Menschen mit Behinderungen seien in einer Screening-Situation weiterhin benachteiligt, Constantin Grosch, SPD-Landtagsfraktion Niedersachsen
Tagesthemen 22:15 Uhr, 10.11.2022
Doch dieses Gesetz ändere nichts daran, dass „Menschen mit Behinderungen in einer Screening-Situation strukturell benachteiligt sind“. Das beunruhigt ihn sehr. Sie beziehen sich auf „die aktuelle und kurzfristige Überlebenswahrscheinlichkeit“. Allerdings haben Menschen mit Behinderungen oft Nebenwirkungen, die diese Überlebenschance mindern. Eine „breite gesellschaftliche Debatte“ fehle.
Die Union fordert Regeln für andere Situationen
Politiker verschiedener Parteien äußerten im Bundestag die Hoffnung, dass dieses Gesetz niemals umgesetzt werden dürfe. Die Union monierte, die Verordnung solle nur für Pandemien gelten und nicht für Naturkatastrophen, Krieg oder Terroranschläge.
Die AfD sprach von Eingriffen des Staates. Das Gesetz ist Ausdruck eines tiefen Misstrauens gegenüber Ärzten, denen durch bürokratische Regeln die Möglichkeit genommen werden soll, Entscheidungen zum Wohle der Patienten zu treffen.

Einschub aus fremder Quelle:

(* ===== verification/BillingExprFacts.v ===== *)
(** * Theorems on billing expressions

    Round trips between the editor's request rules and their text, splitting
    and combining of the two halves of a billing expression, and the cases the
    parser cannot read back. *)

From S2P Require Import Prelude JsString JsRegExp JsNumber JsValue BillingExpr.
Local Open Scope N_scope.

Module BillingExprFacts.
Import BillingExpr.

(** ** Characters *)

(** Characters with no meaning of their own in an expression: printable, and
    none of the quote, the backslash, the parentheses, the ampersand, the bar,
    the line separators and the surrogates. *)
Definition plain_char (c : N) : bool :=
  (32 <=? c) && negb (bool_decide (c ∈ DQ ++ "\()&|")) && negb (is_line_terminator c)
  && negb (is_lead c) && negb (is_trail c).

Definition plain (s : jsstr) : bool := forallb plain_char s.

Lemma quote_chars_plain s : plain s = true → quote_chars s = s.
Proof.
  unfold plain. induction s as [|c s IH]; cbn [forallb quote_chars]; [done|]. intros H. bool_hyps.
  unfold plain_char in H. cbn in H. bool_hyps.
  rewrite IH by done.
  assert (∀ x, x ∈ [34; 92; 8; 12; 10; 13; 9] → (c =? x) = false) as Hne.
  { intros x Hx. apply N.eqb_neq. intros ->.
    repeat (apply elem_of_cons in Hx as [->|Hx]; [try lia; set_solver|]). set_solver. }
  rewrite !Hne by set_solver. rewrite (proj2 (N.ltb_ge _ _)) by lia.
  rewrite H2, H1. done.
Qed.

Lemma quote_plain s : plain s = true → quote s = DQ ++ s ++ DQ.
Proof. intros H. unfold quote. by rewrite quote_chars_plain. Qed.

Lemma json_chars_plain s r : plain s = true → json_chars (s ++ 34 :: r) = Some (s, r).
Proof.
  unfold plain. induction s as [|c s IH]; [done|]. cbn [forallb app]. intros H. bool_hyps.
  unfold plain_char in H. cbn in H. bool_hyps.
  assert (c ≠ 34) by set_solver. assert (c ≠ 92) by set_solver.
  specialize (IH H0). cbn.
  destruct (c <? 32) eqn:E1; [lia|]. destruct (c =? 92) eqn:E2; [lia|].
  rewrite IH. cbn.
  destruct c as [|c]; [done|].
  repeat (destruct c as [c|c|]; try done).
Qed.

Lemma JSON_parse_quoted s : plain s = true → JSON_parse (DQ ++ s ++ DQ) = Some (VStr s).
Proof.
  intros H. unfold JSON_parse, DQ. cbn [app length json_value Nat.mul Nat.add skip_ws].
  cbn. rewrite json_chars_plain by done. done.
Qed.

(** ** Numeric literals *)

Lemma is_num_char_spec x : is_num_char x = true ↔ is_digit x = true ∨ x ∈ ".eE+-".
Proof. unfold is_num_char. by rewrite orb_true_iff, bool_decide_eq_true. Qed.

Lemma is_numeric_chars s : is_numeric s = true → forallb is_num_char s = true ∧ s ≠ [].
Proof.
  unfold is_numeric, re_test, NUMERIC_LITERAL_REGEX. cbn [seqs fold_right].
  destruct (re_match _ s) as [c|] eqn:E; [|done]. intros _.
  apply re_match_sound in E as (w & s' & -> & Hm).
  assert (s' = []) as ->.
  { change (matches (seqs ([Opt (lit_re "-"); Alt (seqs [Plus digit; Opt (lit_re "."); Star digit])
      (seqs [lit_re "."; Plus digit]); Opt (seqs [one_of "eE"; Opt (one_of "+-"); Plus digit])] ++ [Eol]))
      [] w s' c) in Hm. by apply matches_seqs_eol in Hm. }
  rewrite app_nil_r. split.
  - apply forallb_True', (matches_only _ _ _ _ _ _ Hm).
    cbn [only seqs fold_right Plus Opt digit one_of lit_re].
    repeat split; intros x Hx; apply is_num_char_spec; bool_hyps;
      try (apply N.eqb_eq in Hx as <-); set_solver.
  - by apply (matches_nonnull _ _ _ _ _ Hm).
Qed.

Lemma num_chars_no_ws s : forallb is_num_char s = true → no_ws s = true.
Proof.
  apply forallb_impl. intros x [Hd|Hx]%is_num_char_spec.
  - unfold is_digit in Hd. unfold is_ws. lia.
  - repeat (apply elem_of_cons in Hx as [->|Hx]; [done|]). set_solver.
Qed.

Lemma is_numeric_trim s : is_numeric s = true → trim s = s.
Proof. intros [H _]%is_numeric_chars. by apply no_ws_trim, num_chars_no_ws. Qed.

Lemma plain_no_quote s : plain s = true → forallb (λ a, negb (bool_decide (a ∈ DQ))) s = true.
Proof.
  apply forallb_impl. intros x Hx. unfold plain_char in Hx. bool_hyps. bool_goal. set_solver.
Qed.

(** ** Reading a time condition *)

(** A call of a time function on a zone, followed by [t]. *)
Definition tfn (f : TimeFunc) (z t : jsstr) : jsstr :=
  tf_text f ++ [40; 34] ++ z ++ [34; 41] ++ t.

Section Forward.
Context {R : Type} (k : option N → jsstr → caps → option R).

Lemma mtch_time_func i r prev f s c :
  mtch (Seq (Grp i time_func_re) r) prev (tf_text f ++ 40 :: s) c k =
  mtch r (last_char prev (tf_text f)) (40 :: s) ((i, tf_text f) :: c) k.
Proof.
  unfold time_func_re. rewrite mtch_grp_alts. apply choose_one.
  - apply list_elem_of_fmap. exists f. split; [done|]. destruct f; set_solver.
  - intros w' (g & -> & _)%list_elem_of_fmap Hne. by destruct f, g.
  - by apply (bool_decide_unpack _).
Qed.

(** A quoted name in parentheses: the name is captured whole. *)
Lemma mtch_quoted i r prev z x t c :
  plain z = true → z ≠ [] →
  mtch (Seq (lit_re ("(" ++ DQ)) (Seq (Grp i (Plus (none_of DQ))) (Seq (lit_re (DQ ++ x)) r)))
    prev ([40; 34] ++ z ++ [34] ++ t) c k =
  if startsWith t x
  then mtch r (Some (List.last x 34)) (drop (length x) t) ((i, z) :: c) k else None.
Proof.
  intros Hz Hne. lit_step. change (z ++ 34 :: t) with (z ++ [34] ++ t). unfold none_of.
  rewrite mtch_grp_plus; [|by apply plain_no_quote|done|by cbn|by apply rejects_lit; vm_compute].
  change (34 :: x) with (DQ ++ x). lit_step. destruct (startsWith t x); [|done]. f_equal.
  unfold last_char. clear. induction x as [|a x IH] using rev_ind; [done|].
  by rewrite app_comm_cons, last_snoc, List.last_last.
Qed.

Lemma mtch_time_call r prev f z x t c :
  plain z = true → z ≠ [] →
  mtch (Seq (Grp 1 time_func_re) (Seq (lit_re ("(" ++ DQ)) (Seq (Grp 2 (Plus (none_of DQ)))
    (Seq (lit_re (DQ ++ x)) r)))) prev (tfn f z t) c k =
  if startsWith (41 :: t) x
  then mtch r (Some (List.last x 34)) (drop (length x) (41 :: t)) ((2, z) :: (1, tf_text f) :: c)%nat k
  else None.
Proof.
  intros Hz Hne. unfold tfn.
  change (tf_text f ++ [40; 34] ++ z ++ [34; 41] ++ t)
    with (tf_text f ++ 40 :: (34 :: z ++ 34 :: 41 :: t)).
  rewrite mtch_time_func. exact (mtch_quoted 2 r _ z x (41 :: t) _ Hz Hne).
Qed.

(** A captured number, up to a character that cannot continue it. *)
Lemma mtch_number i r prev v t c :
  is_numeric v = true → starts_out is_num_char t →
  rejects is_num_char (λ p s c, mtch r p s c k) →
  mtch (Seq (Grp i (Plus num_chars)) r) prev (v ++ t) c k =
  mtch r (last_char prev v) t ((i, v) :: c) k.
Proof. intros [Hv Hne]%is_numeric_chars. by apply mtch_grp_plus. Qed.

(** Other characters at the front are no time function. *)
Lemma mtch_time_func_none i r prev s c :
  (∀ f, startsWith s (tf_text f) = false) →
  mtch (Seq (Grp i time_func_re) r) prev s c k = None.
Proof.
  intros H. unfold time_func_re. rewrite mtch_grp_alts. apply choose_none.
  intros w' (g & -> & _)%list_elem_of_fmap. apply H.
Qed.
End Forward.

(** The text of a comparison. *)
Definition cmp_text (f : TimeFunc) (z op v : jsstr) : jsstr := tfn f z (" " ++ op ++ " " ++ v).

Das Bundesverfassungsgericht hatte um Klarstellung gebeten
Das Thema Triage war während der Coronavirus-Pandemie aufgrund der vollen Intensivpflege in den Fokus gerückt. Die Verordnung setzt nun eine Entscheidung des Bundesverfassungsgerichts vom Dezember 2021 um. Das Gericht entschied, dass der Staat in der Pflicht steht, Menschen vor Diskriminierung wegen ihrer Behinderung zu schützen.
Der Gesetzgeber wurde angewiesen, entsprechende Regelungen zu treffen. Bisher gibt es keinen gesetzlichen Rahmen, aber wissenschaftlich entwickelte Empfehlungen für Ärzte. Die jetzt beschlossene Novelle des Infektionsschutzgesetzes muss noch vom Bundesrat gebilligt werden. Eine Genehmigung ist jedoch nicht erforderlich.